Hume:
…premising an ethic on Divine Command theory was no longer good enough.
The problem here is that you are using a straw man argument to support your view of what theistic morality looks like.
Theistic morality
is divine command theory.
Now you can attempt to hid it behind appeals to nature, as some Catholic thinkers have done. But they’re still appealing to a god via it’s supposed creation.
Calling “divine command theory” divine command theory is not a strawman. It’s truth.
You’d be a much better debater against those you ideologically oppose if you’d realize that and tailor your arguments accordingly.
As of now, they require language I don’t subscribe to.
This Divine Command thesis of yours is basically you projecting YOUR liberty principle into the heavens.

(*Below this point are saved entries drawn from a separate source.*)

(* ===== verification/Contract.v ===== *)
(** * What the shared core relies on from a platform

    [Platform] fixes the methods of a backend; [ReliablePlatform] states the
    behaviour the core's guarantees rest on: what was written is read back, other
    files are left alone, and the console, the clock and the random source do not
    touch storage.  The core's theorems are proved against this class; the
    backends discharge it. *)
From S2P Require Import Prelude RustStr Api Mock Vfs.

Class ReliablePlatform (P : Type) `{!Platform P} : Type := {
  (** The backend's own invariant. *)
  plat_ok : P → Prop;
  (** The bytes stored under a relative path. *)
  stored : P → str → option (list byte);

  law_read p rel d :
    plat_ok p → mount_path rel → stored p rel = Some d →
    storage_read rel p = (Ok d, p);
  law_read_missing p rel :
    plat_ok p → mount_path rel → stored p rel = None →
    ∃ e, storage_read rel p = (Err e, p);
  law_exists p rel :
    plat_ok p → mount_path rel → is_Some (stored p rel) →
    storage_exists rel p = (Ok true, p);
  law_write p rel d p' :
    plat_ok p → mount_path rel → storage_write rel d p = (Ok (), p') →
    plat_ok p' ∧ stored p' rel = Some d ∧ ∀ k, k ≠ rel → stored p' k = stored p k;
  law_write_err p rel d e p' :
    plat_ok p → mount_path rel → storage_write rel d p = (Err e, p') →
    plat_ok p' ∧ ∀ k, stored p' k = stored p k;
  law_write_returns p rel d :
    plat_ok p → mount_path rel → (storage_write rel d p).1 ≠ Panic;
  law_create p rel r p' :
    plat_ok p → mount_path rel → storage_create_dir_all rel p = (r, p') →
    plat_ok p' ∧ ∀ k, stored p' k = stored p k;
  law_list p rel r p' :
    plat_ok p → mount_path rel → storage_list rel p = (r, p') →
    plat_ok p' ∧ ∀ k, stored p' k = stored p k;
  law_exists_keeps p rel r p' :
    plat_ok p → mount_path rel → storage_exists rel p = (r, p') →
    plat_ok p' ∧ ∀ k, stored p' k = stored p k;
  law_remove p rel r p' :
    plat_ok p → mount_path rel → storage_remove rel p = (r, p') →
    plat_ok p' ∧ ∀ k, ¬ under rel k → stored p' k = stored p k;
  law_rename p from to r p' :
    plat_ok p → mount_path from → mount_path to → storage_rename from to p = (r, p') →
    plat_ok p' ∧ ∀ k, ¬ under from k → ¬ under to k → stored p' k = stored p k;
  law_clock p :
    plat_ok p → ∃ t p', monotonic_millis p = (Ok t, p') ∧ is_u64 t ∧ plat_ok p'
                        ∧ ∀ k, stored p' k = stored p k;
  law_random p buf b p' :
    plat_ok p → fill_random buf p = (Ok b, p') →
    length b = length buf;
  law_random_keeps p buf r p' :
    plat_ok p → fill_random buf p = (r, p') →
    plat_ok p' ∧ ∀ k, stored p' k = stored p k;
  law_console_write p text r p' :
    plat_ok p → console_write text p = (r, p') →
    plat_ok p' ∧ ∀ k, stored p' k = stored p k;
  law_console_read p prompt secret r p' :
    plat_ok p → console_read_line prompt secret p = (r, p') →
    plat_ok p' ∧ ∀ k, stored p' k = stored p k;
  law_console_clear p r p' :
    plat_ok p → console_clear p = (r, p') → plat_ok p' ∧ ∀ k, stored p' k = stored p k;
  law_cancel p :
    plat_ok p → plat_ok (poll_cancel p).2
                ∧ ∀ k, stored (poll_cancel p).2 k = stored p k;
  law_net_status p r p' :
    plat_ok p → net_status p = (r, p') → plat_ok p' ∧ ∀ k, stored p' k = stored p k;
  law_net_connect p host port r p' :
    plat_ok p → net_connect host port p = (r, p') →
    plat_ok p' ∧ ∀ k, stored p' k = stored p k;
  law_net_send p handle data r p' :
    plat_ok p → net_send handle data p = (r, p') →
    plat_ok p' ∧ ∀ k, stored p' k = stored p k;
  law_net_recv p handle out r p' :
    plat_ok p → net_recv handle out p = (r, p') →
    plat_ok p' ∧ ∀ k, stored p' k = stored p k;
  law_net_close p handle r p' :
    plat_ok p → net_close handle p = (r, p') →
    plat_ok p' ∧ ∀ k, stored p' k = stored p k }.

Lemma length_mock_random i b : length (mock_random i b) = length b.
Proof. revert i. induction b; intros i; simpl; auto. Qed.

#[export] Program Instance MockPlatform_Reliable : ReliablePlatform MockPlatform := {|
  plat_ok p := is_u64 (mock_now p);
  stored p rel := mock_files p !! rel |}.
Next Obligation. intros p rel d _ _ H. simpl. unfold reads. by rewrite H. Qed.
Next Obligation. intros p rel _ _ H. simpl. unfold reads. rewrite H. by eexists. Qed.
Next Obligation.
  intros p rel _ _ H. simpl. unfold gets. by rewrite bool_decide_true.
Qed.
Next Obligation.
  intros p rel d p' Hp _ [= <-]. simpl. split_and!; [done|by rewrite lookup_insert_eq|].
  intros k Hk. by rewrite lookup_insert_ne.
Qed.
Next Obligation. done. Qed.
Next Obligation. done. Qed.
Next Obligation. by intros p rel r p' Hp _ [= <- <-]. Qed.
Next Obligation. by intros p rel r p' Hp _ [= <- <-]. Qed.
Next Obligation. by intros p rel r p' Hp _ [= <- <-]. Qed.
Next Obligation.
  intros p rel r p' Hp _ [= <- <-]. split; [done|]. intros k Hk.
  unfold mock_set_files, mock_set_dirs. simpl. rewrite map_lookup_filter.
  rewrite lookup_delete_ne by (intros ->; apply Hk, under_refl).
  destruct (mock_files p !! k); [|done]. simpl. rewrite option_guard_True; [done|].
  destruct (starts_with (rel ++ "/") k) eqn:E; [|done]. by apply under_dir in E.
Qed.
Next Obligation.
  intros p from to r p' Hp _ _ H. simpl in H. case_match; simplify_eq/=; [|done].
  split; [done|]. intros k Hf Ht.
  rewrite lookup_insert_ne, lookup_delete_ne; [done|..]; intros ->; eauto using under_refl.
Qed.
Next Obligation. intros p Hp. by exists (mock_now p), p. Qed.
Next Obligation.
  intros p buf b p' Hp [= <- <-]. by rewrite length_mock_random.
Qed.
Next Obligation. by intros p buf r p' Hp [= <- <-]. Qed.
Next Obligation. by intros p text r p' Hp [= <- <-]. Qed.
Next Obligation.
  intros p prompt secret r p' Hp H. simpl in H. case_match; by simplify_eq/=.
Qed.
Next Obligation. by intros p r p' Hp [= <- <-]. Qed.
Next Obligation. done. Qed.
Next Obligation. by intros p r p' Hp [= <- <-]. Qed.
Next Obligation. by intros p host port r p' Hp [= <- <-]. Qed.
Next Obligation. by intros p handle data r p' Hp [= <- <-]. Qed.
Next Obligation. by intros p handle out r p' Hp [= <- <-]. Qed.
Next Obligation. by intros p handle r p' Hp [= <- <-]. Qed.

(** Every call a mount path admits keeps the backend's invariant. *)
Section keeps.
Context {P : Type} `{PP : !Platform P} `{RP : !ReliablePlatform P}.

Lemma preserves_read_law (K : P → Prop) rel :
  mount_path rel → (∀ p, K p → plat_ok p) → preserves K (storage_read rel).
Proof.
  intros Hm Hk p Hp. destruct (stored p rel) as [d|] eqn:E.
  - by rewrite (law_read p rel d) by auto.
  - destruct (law_read_missing p rel) as [e ->]; auto.
Qed.

(** A call that keeps the files keeps what is said about files. *)
Lemma preserves_files {A} (K : P → Prop) (m : M P Error A) :
  (∀ p, K p → plat_ok p) →
  (∀ p p', K p → plat_ok p' → (∀ k, stored p' k = stored p k) → K p') →
  (∀ p r p', plat_ok p → m p = (r, p') → plat_ok p' ∧ ∀ k, stored p' k = stored p k) →
  preserves K m.
Proof.
  intros Hk Hsame Hm p Hp. destruct (m p) as [r p'] eqn:E.
  destruct (Hm p r p') as [??]; [auto..|]. by apply (Hsame p).
Qed.

Lemma law_clock_keeps p r p' :
  plat_ok p → monotonic_millis p = (r, p') → plat_ok p' ∧ ∀ k, stored p' k = stored p k.
Proof.
  intros Hp H. destruct (law_clock p Hp) as (t&p1&H1&_&?&?).
  rewrite H1 in H. by injection H as <- <-.
Qed.

Lemma law_write_keeps p rel d r p' :
  plat_ok p → mount_path rel → storage_write rel d p = (r, p') →
  plat_ok p' ∧ ∀ k, k ≠ rel → stored p' k = stored p k.
Proof.
  intros Hp Hm H. pose proof (law_write_returns p rel d Hp Hm) as Hr.
  destruct r as [[]|e|].
  - by destruct (law_write p rel d p') as (?&_&?).
  - destruct (law_write_err p rel d e p') as [??]; auto.
  - by rewrite H in Hr.
Qed.
End keeps.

The problem is that you are presupposing something about the the moral landscape, i.e., that there is none, and that there is no objective right or wrong, good or bad.
Because there is no good or bad unless it’s been named as thus for a reason - apropos, it’s been “argued” for.
Some things are easy to make arguments for - no god required. Murder, theft and a host of other things found across practically all cultures are moralized for or against because there are good, objective reasons for going so. Again, no divine arbiter needed.
Mores that are much more dependent on divine command aren’t as common outside cultural niches - like, for example, the Catholic prohibition on men who can’t “consummate” being married. It’s much harder to make a rational argument for that one, ergo it’s not nearly as common outside Catholic circles.
This is clear from your depiction of the moral battle between “gods.”
There isn’t a concession there that there could be a God — you are merely begging that entire question to begin with by assuming God (and morality) are human inventions.
Sure. That which cannot be discretely observed, either directly or indirectly, cannot be said to exist with any certainty.
As juvenile as it sounds, you can no more prove your god’s reality than the ancient Greeks could prove Zeus’s.
In effect, you are saying NOTHING is objectively good except liberty…
No, it’s just that moral liberty is simply what
IS. Whether you force a “good” or “bad” label on it is your own convention.